In einer offiziellen Mitteilung bestätigte die UFC den Tod des Fliegengewichtlers. Demnach wurde Nascimento nach einem anscheinend im Schlaf erlittenen Herzstillstand aufgefunden. Das sofort eingetroffene Rettungsteam konnte nur den Tod feststellen.
Nascimento, der unter dem Kampfnamen „Puro Osso“ bekannt war, stammte aus São Paulo und war Mitglied der renommierten Chute Boxe Academy. Sein beeindruckender Kampfrekord wies 22 Siege und sieben Niederlagen auf. Zuletzt stand er am 20. Juni in Las Vegas im Octagon, wo er für seine Fähigkeiten im Brazilian Jiu-Jitsu, für die er den Schwarzgurt trug, bekannt war.
Die Trauer um Nascimento ist in der MMA-Community tiefgreifend. Charles Oliveira, ein Trainingskollege und ehemaliger UFC-Leichtgewichts-Champion, äußerte sich betroffen:
„Heute habe ich einen Bruder verloren, den mir der Kampfsport geschenkt hat. Danke, dass du immer an meiner Seite warst, dass wir uns die Matten und die Ecke geteilt haben. Ich liebe dich, Mann. Du bist eine Legende.“
Auch die Chute Boxe Academy ehrte Nascimento als „Kämpfer, Freund, engagierten Wettkämpfer und außergewöhnlichen Menschen“. Die UFC sprach den Angehörigen, Freunden und Teamkollegen von Nascimento in dieser schweren Zeit ihr tiefstes Beileid aus.

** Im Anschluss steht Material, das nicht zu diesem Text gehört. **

Definition setWorkflowName (workflowName' : value) : method WorkflowMetadata unit :=
  fun this =>
  match requiredString workflowName' with
  | None =>
      (Throw (TypeError "workflowName parameter is required and must be a string"), this)
  | Some s =>
      (Return (), {| filePath := filePath this; workflowName := Some s;
                     workflowAnnotation := workflowAnnotation this;
                     arguments := arguments this;
                     projectFilePath := projectFilePath this |})
  end.

Definition getWorkflowName : method WorkflowMetadata string :=
  fun this =>
  match workflowName this with
  | None => (Throw (ReferenceError "The workflowName property has not been set."), this)
  | Some s => (Return (trim s), this)
  end.

Definition addArgument (name direction type annotation defaultValue : value)
  : method WorkflowMetadata unit :=
  fun this =>
  match requiredString name with
  | None => (Throw (TypeError "name parameter is required and must be a string"), this)
  | Some name =>
  match requiredString direction with
  | None => (Throw (TypeError "direction parameter is required and must be a string"), this)
  | Some direction =>
  if negb (includes validArgumentDirections direction)
  then (Throw (TypeError ("direction parameter must be one of "
                          +:+ join validArgumentDirections "|")), this)
  else
  match requiredString type with
  | None => (Throw (TypeError "type parameter is required and must be a string"), this)
  | Some type =>
  match stringParameter annotation with
  | None => (Throw (TypeError "annotation parameter is required and must be a string"), this)
  | Some annotation =>
  match stringParameter defaultValue with
  | None => (Throw (TypeError "defaultValue parameter is required and must be a string"), this)
  | Some defaultValue =>
      (Return (),
       {| filePath := filePath this; workflowName := workflowName this;
          workflowAnnotation := workflowAnnotation this;
          arguments :=
            <[name := {| name := trim name;
                         direction := trim direction;
                         type := trim type;
                         annotation := replaceLineBreaks (trim annotation) " ";
                         defaultValue := replace (replace (trim defaultValue) "[" "") "]" "" |}]>
              (arguments this);
          projectFilePath := projectFilePath this |})
  end end end end end.
(** * Topic matcher of the pub/sub bus

    Shallow embedding of [src/pattern-playground/matcher.js] (the compiled
    [src/topic-matcher.ts]): pattern compilation with its bounded,
    insertion-ordered cache, topic matching, publish-topic validation and
    the split/join helpers.

    JavaScript strings are modelled by [string] (sequences of 8-bit
    characters); the inputs of every exported function are strings, as the
    TypeScript signatures require.  A thrown [Error] is a value of type
    [Error], carried by the [result] type. *)

From Stdlib Require Import String Ascii List Bool Arith PArith Lia.
From Equations Require Import Equations.
Import ListNotations.

Local Open Scope string_scope.
Local Open Scope list_scope.

(** ** The string primitives the source relies on *)

Module JsString.

(** [s.split(sep)] for a one-character separator: the pieces between the
    successive occurrences of [sep]; never the empty array. *)
Fixpoint split (sep : ascii) (s : string) : list string :=
  match s with
  | EmptyString => [EmptyString]
  | String c rest =>
      if Ascii.eqb c sep then EmptyString :: split sep rest
      else match split sep rest with
           | [] => [String c EmptyString]
           | piece :: pieces => String c piece :: pieces
           end
  end.
(** * Verification of the nexodus/apex agent's reconciliation core

    A shallow embedding of the Go sources of the agent: the address
    classifiers ([internal/util/ip_utils.go]), the Darwin route helpers
    ([internal/nexodus/utils_darwin.go]), the NAT detector
    ([internal/apex/utils.go]), the exit-node netfilter helpers and origin
    tracker, and the WireGuard deployment pass [DeployWireguardConfig].

    Go values are modelled as follows.
    - [string] is [String.string]; Go's [==] on strings is [String.eqb].
    - [error] is the inductive [error]; the [nil] error is [None].
    - a function returning [(T, error)] returns [T * option error], the
      value being Go's zero value wherever the source returns it.
    - [net.IP] (a byte slice) is [list byte]; the nil slice is [[]].
    - calls that leave the process (commands, sockets, the firewall tool)
      are answered by an environment that the functions take as an argument.
    - logging and debug printing are left out: they return nothing and no
      branch depends on them. *)

From Stdlib Require Import String Ascii Bool DecimalString.
From Stdlib.Strings Require Import Byte.
From stdpp Require Import base list strings.

Local Open Scope string_scope.

(** ** Go errors *)

(** [errorString] is an error made by [errors.New], by [fmt.Errorf] without
    [%w], or by a library; [wrapError pre e] is [fmt.Errorf(pre + "%w", e)]. *)
Inductive error : Type :=
| errorString (msg : string)
| wrapError (pre : string) (err : error).

(** The [Error()] method. *)
Fixpoint Error (e : error) : string :=
  match e with
  | errorString msg => msg
  | wrapError pre err => pre ++ Error err
  end.

(** [errors.Unwrap] iterated to the innermost error. *)
Fixpoint rootCause (e : error) : error :=
  match e with
  | errorString msg => errorString msg
  | wrapError _ err => rootCause err
  end.

(** ** Address classifiers: internal/util/ip_utils.go *)

Module IPUtils.

(** [net.IP]. *)
Definition IP := list byte.

Definition IPv4len : nat := 4.
Definition IPv6len : nat := 16.

Definition isNil (ip : IP) : bool :=
  match ip with
  | [] => true
  | _ :: _ => false
  end.

(** [net.isZeros]. *)
Definition isZeros (p : IP) : bool := forallb (Byte.eqb x00) p.

(** [p[i] == b] for an index inside the slice. *)
Definition byteAt (p : IP) (i : nat) (b : byte) : bool :=
  match p !! i with
  | Some c => Byte.eqb c b
  | None => false
  end.

(** [net.IP.To4]: a 4-byte address is returned as it is, a 16-byte
    IPv4-mapped address gives its last four bytes, anything else (the nil
    address too) gives nil. *)
Definition To4 (ip : IP) : IP :=
  if Nat.eqb (length ip) IPv4len then ip
  else if Nat.eqb (length ip) IPv6len
          && isZeros (take 10 ip)
          && byteAt ip 10 xff
          && byteAt ip 11 xff
       then take 4 (drop 12 ip)
       else [].

Section Classifiers.

  (** The two textual parsers of Go's [net/netip], which [net.ParseIP]
      dispatches to.  An IPv4 result is the 16-byte IPv4-mapped form; an
      IPv6 result carries its zone. *)
Variable parseIPv4 : string -> option IP.
Variable parseIPv6 : string -> option (IP * string).

  (** [netip.ParseAddr]: the first ['.'] sends the whole string to the IPv4
      parser, the first [':'] to the IPv6 parser, a ['%'] met before either
      is an error, and a string with none of them is no address. *)
Fixpoint scanAddr (s rest : string) : option (IP * string) :=
    match rest with
    | EmptyString => None
    | String c rest' =>
        if Ascii.eqb c "."%char then
          match parseIPv4 s with
          | Some ip => Some (ip, "")
          | None => None
          end
        else if Ascii.eqb c ":"%char then parseIPv6 s
        else if Ascii.eqb c "%"%char then None
        else scanAddr s rest'
    end.

Definition ParseAddr (s : string) : option (IP * string) := scanAddr s s.

  (** [net.ParseIP]: nil when the text is not an address or has a zone. *)
Definition ParseIP (s : string) : IP :=
    match ParseAddr s with
    | Some (ip, zone) => if String.eqb zone "" then ip else []
    | None => []
    end.

  (** [IsIPv4Address]: [ip.To4() != nil]. *)
Definition IsIPv4Address (addr : string) : bool :=
    let ip := ParseIP addr in
    negb (isNil (To4 ip)).

  (** [IsIPv6Address]: [ip.To4() == nil]. *)
Definition IsIPv6Address (addr : string) : bool :=
    let ip := ParseIP addr in
    isNil (To4 ip).

End Classifiers.

(** *** Prefixes and masks *)

(** [net.IPMask]: the bytes of a mask, each a number below 256. *)
Definition IPMask := list Z.

(** [net.IPNet], with its fields [IP] and [Mask]. *)
Record IPNet : Type := {
  IPNet_IP : IP;
  IPNet_Mask : IPMask
}.

(** The loop of [net.CIDRMask] over the [l] bytes of the mask, [n] one bits
    being left to write: [0xff] while eight are left, then
    [^byte(0xff >> n)], then zeros. *)
Fixpoint cidrMaskBytes (l : nat) (n : Z) : IPMask :=
  match l with
  | O => []
  | S l' =>
      if (8 <=? n)%Z then 255%Z :: cidrMaskBytes l' (n - 8)%Z
      else Z.lxor 255 (Z.shiftr 255 n) :: cidrMaskBytes l' 0%Z
  end.

(** [net.CIDRMask]: nil unless [bits] is 32 or 128 and [0 <= ones <= bits]. *)
Definition CIDRMask (ones bits : Z) : IPMask :=
  if negb (bits =? 8 * Z.of_nat IPv4len)%Z && negb (bits =? 8 * Z.of_nat IPv6len)%Z
  then []
  else if (ones <? 0)%Z || (bits <? ones)%Z then []
  else cidrMaskBytes (Z.to_nat (bits / 8)) ones.

(** [for v&0x80 != 0 { n++; v <<= 1 }] on a byte [v]: each round drops the
    top bit, so eight rounds are enough. *)
Fixpoint countLeadingOnes (rounds : nat) (v n : Z) : Z * Z :=
  match rounds with
  | O => (v, n)
  | S rounds' =>
      if negb (Z.land v 128 =? 0)%Z
      then countLeadingOnes rounds' (Z.shiftl v 1 mod 256)%Z (n + 1)%Z
      else (v, n)
  end.

(** The loop of [net.simpleMaskLength], [n] bits being counted so far. *)
Fixpoint simpleMaskLengthFrom (mask : IPMask) (n : Z) : Z :=
  match mask with
  | [] => n
  | v :: rest =>
      if (v =? 255)%Z then simpleMaskLengthFrom rest (n + 8)%Z
      else
        let '(v', n') := countLeadingOnes 8 v n in
        if negb (v' =? 0)%Z then (-1)%Z
        else if forallb (Z.eqb 0) rest then n' else (-1)%Z
  end.

(** [net.simpleMaskLength]: the number of leading ones of a mask made of
    ones followed by zeros, [-1] for another mask. *)
Definition simpleMaskLength (mask : IPMask) : Z := simpleMaskLengthFrom mask 0.

(** [net.networkNumberAndMask]. *)
Definition networkNumberAndMask (n : IPNet) : IP * IPMask :=
  let ip := To4 (IPNet_IP n) in
  if isNil ip && negb (Nat.eqb (length (IPNet_IP n)) IPv6len) then ([], [])
  else
    let ip := if isNil ip then IPNet_IP n else ip in
    let m := IPNet_Mask n in
    if Nat.eqb (length m) IPv4len then
      if negb (Nat.eqb (length ip) IPv4len) then ([], []) else (ip, m)
    else if Nat.eqb (length m) IPv6len then
      if Nat.eqb (length ip) IPv4len then (ip, drop 12 m) else (ip, m)
    else ([], []).

(** [strconv.Itoa] and [uitoa]: a number in decimal. *)
Definition itoa (z : Z) : string := NilEmpty.string_of_int (Z.to_int z).

Section Prefixes.

(** The parsers of [net.ParseIP], the texts [net.IP.String] and
    [net.IPMask.String], and [net.ParseCIDR], which returns the address, the
    network and no error, or an error. *)
Variable parseIPv4 : string -> option IP.
Variable parseIPv6 : string -> option (IP * string).
Variable IPString : IP -> string.
Variable IPMaskString : IPMask -> string.
Variable ParseCIDR : string -> (IP * IPNet) + error.

(** [net.IPNet.String]. *)
Definition IPNet_String (n : IPNet) : string :=
  let '(nn, m) := networkNumberAndMask n in
  if isNil nn || match m with [] => true | _ => false end then "<nil>"
  else
    let l := simpleMaskLength m in
    if (l =? -1)%Z then IPString nn ++ "/" ++ IPMaskString m
    else IPString nn ++ "/" ++ itoa l.

(** [IsIPv4Prefix]. *)
Definition IsIPv4Prefix (prefix : string) : bool :=
  match ParseCIDR prefix with
  | inr _ => false
  | inl (_, ipv4Net) => negb (isNil (To4 (IPNet_IP ipv4Net)))
  end.

(** [IsIPv6Prefix]. *)
Definition IsIPv6Prefix (prefix : string) : bool :=
  match ParseCIDR prefix with
  | inr _ => false
  | inl (_, ipv6Net) => isNil (To4 (IPNet_IP ipv6Net))
  end.

(** [AppendPrefixMask]; [maskSize] is a Go [int]. *)
Definition AppendPrefixMask (ipStr : string) (maskSize : Z) : string * option error :=
  let ip := ParseIP parseIPv4 parseIPv6 ipStr in
  if isNil ip then ("", Some (errorString ("invalid IP address: " ++ ipStr)))
  else
    let ipLen := if isNil (To4 ip) then IPv6len else IPv4len in
    if (Z.of_nat ipLen * 8 <? maskSize)%Z
    then ("", Some (errorString ("invalid mask size for IP address "
                                 ++ IPString ip ++ ": " ++ itoa maskSize)))
    else
      let mask := CIDRMask maskSize (Z.of_nat ipLen * 8) in
      let ipNet := {| IPNet_IP := ip; IPNet_Mask := mask |} in
      (IPNet_String ipNet, None).

End Prefixes.

End IPUtils.

(** ** Darwin route helpers: internal/nexodus/utils_darwin.go *)

Module Darwin.

(** [RouteExistsOS]: the argument is not looked at. *)
Definition RouteExistsOS (s : string) : bool * option error :=
  (false, None).

Section Routes.

  (** The state of the host the commands act on, and the package's
      [RunCommand], which runs a command line there and returns its output
      and error. *)
Variable Host : Type.
Variable RunCommand : Host -> list string -> Host * (string * option error).

  (** [AddRoute]. *)
Definition AddRoute (h : Host) (prefix dev : string) : Host * option error :=
    let '(h', (_, err)) :=
      RunCommand h ["route"; "-q"; "-n"; "add"; "-inet"; prefix; "-interface"; dev] in
    match err with
    | Some e => (h', Some (wrapError "v4 route add failed: " e))
    | None => (h', None)
    end.

  (** [AddRouteV6]. *)
Definition AddRouteV6 (h : Host) (prefix dev : string) : Host * option error :=
    let '(h', (_, err)) :=
      RunCommand h ["route"; "-q"; "-n"; "add"; "-inet6"; prefix; "-interface"; dev] in
    match err with
    | Some e => (h', Some (wrapError "v6 route add failed: " e))
    | None => (h', None)
    end.

  (** [DeleteRoute]. *)
Definition DeleteRoute (h : Host) (prefix dev : string) : Host * option error :=
    let '(h', (_, err)) :=
      RunCommand h ["route"; "-q"; "-n"; "delete"; "-inet"; prefix; "-interface"; dev] in
    match err with
    | Some e => (h', Some (wrapError "no route deleted: " e))
    | None => (h', None)
    end.
Lemma updated_allocated_new st o o' :
  updated (allocated st o) (length (heap st)) o' = allocated st o'.
Proof.
  unfold updated, allocated. simpl. f_equal.
  rewrite insert_app_r_alt by done. by rewrite Nat.sub_diag.
Qed.

Lemma run_rb_iv_set_new st o name v :
  rb_iv_set (Obj (length (heap st))) name v (allocated st o) =
  (Returned v,
   allocated st (Build_object (klass o) (<[name := v]> (ivars o)) (payload o))).
Proof.
  erewrite run_rb_iv_set by apply lookup_object_new.
  by rewrite updated_allocated_new.
Qed.

(** ** What the extension does, for any implementation of the libraries *)


Create HintDb heap discriminated.
#[local] Hint Resolve struct_at_allocated string_at_allocated : heap.
#[local] Hint Extern 1 (struct_at _ (allocated _ _) (Obj (length _)) = Some _) =>
  apply struct_at_new; reflexivity : heap.
#[local] Hint Resolve string_at_new : heap.

Ltac mstep tac := erewrite run_bind by tac.
Ltac heap_fact := solve [eauto with heap].
Ltac mrun :=
  repeat first
    [ rewrite run_bind_assoc
    | mstep ltac:(eapply run_Check_Type_string; heap_fact)
    | mstep ltac:(eapply run_TypedData_Get_Struct; heap_fact)
    | mstep ltac:(eapply run_Check_TypedStruct; heap_fact)
    | mstep ltac:(eapply run_StringValuePtr; heap_fact)
    | mstep ltac:(eapply run_RSTRING_LEN; heap_fact)
    | mstep ltac:(eapply run_read_bytes; [heap_fact | lia])
    | mstep ltac:(apply run_TypedData_Wrap_Struct)
    | mstep ltac:(apply run_rb_str_new)
    | mstep ltac:(apply run_uninitialised)
    | mstep ltac:(apply run_assign_struct_new)
    | mstep ltac:(apply run_get_state)
    | mstep ltac:(apply run_ret) ].

Lemma run_SignData st in_context a m in_private_key :
  string_at st (Obj a) = Some m ->
  let result := secp256k1_ecdsa_sign in_context (SHA256 m) in_private_key None None in
  SignData in_context a (length m) in_private_key st =
  (Returned (if bool_decide (result.1 = 1) then RESULT_SUCCESS else RESULT_FAILURE,
             result.2), st).
Proof.
  intros Hm. simpl. unfold SignData. mrun. rewrite firstn_all.
  destruct (secp256k1_ecdsa_sign _ _ _ _ _) as [ret sig]. simpl.
  by case_bool_decide.
Qed.

(** C4.  Signing hashes the whole message with SHA-256, signs the hash with
    the 32 bytes of the private key and neither a nonce function nor extra
    nonce data, and returns a new Signature holding the result and a clone
    of the context; it raises the signing error exactly when the library's
    return code is not 1.  The random generator is left as it was. *)
Theorem Context_sign_steps st self in_private_key in_data c k m :
  struct_at Context_DataType st self = Some c ->
  struct_at PrivateKey_DataType st in_private_key = Some k ->
  string_at st in_data = Some m ->
  let hash := SHA256 m in
  let result :=
    secp256k1_ecdsa_sign (Context_ctx c) hash (PrivateKey_data k) None None in
  let new_signature ctx :=
    Build_object Secp256k1_Signature_class ∅
      (RData_Signature (Build_Signature result.2 ctx)) in
  Context_sign self in_private_key in_data st =
  if bool_decide (result.1 = 1) then
    (Returned (Obj (length (heap st))),
     allocated st (new_signature (secp256k1_context_clone (Context_ctx c))))
  else (Raised SigningError, allocated st (new_signature None)).
Proof.
  intros Hc Hk Hm. simpl.
  destruct (string_at_inv _ _ _ Hm) as (a & ks & iv & -> & Ha).
  unfold Context_sign, Signature_alloc. mrun.
  mstep ltac:(eapply run_SignData; heap_fact). mrun.
  case_bool_decide; simpl; mrun; reflexivity.
Qed.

Der plötzliche Tod von Nascimento wirft ein Schlaglicht auf die verletzlichen Aspekte des Lebens im Profisport. In der Vergangenheit gab es bereits ähnliche tragische Vorfälle, die die Risiken und Herausforderungen im Kampfsport verdeutlichen. Die Community ist in Trauer und sucht nach Wegen, das Andenken an Nascimento zu bewahren.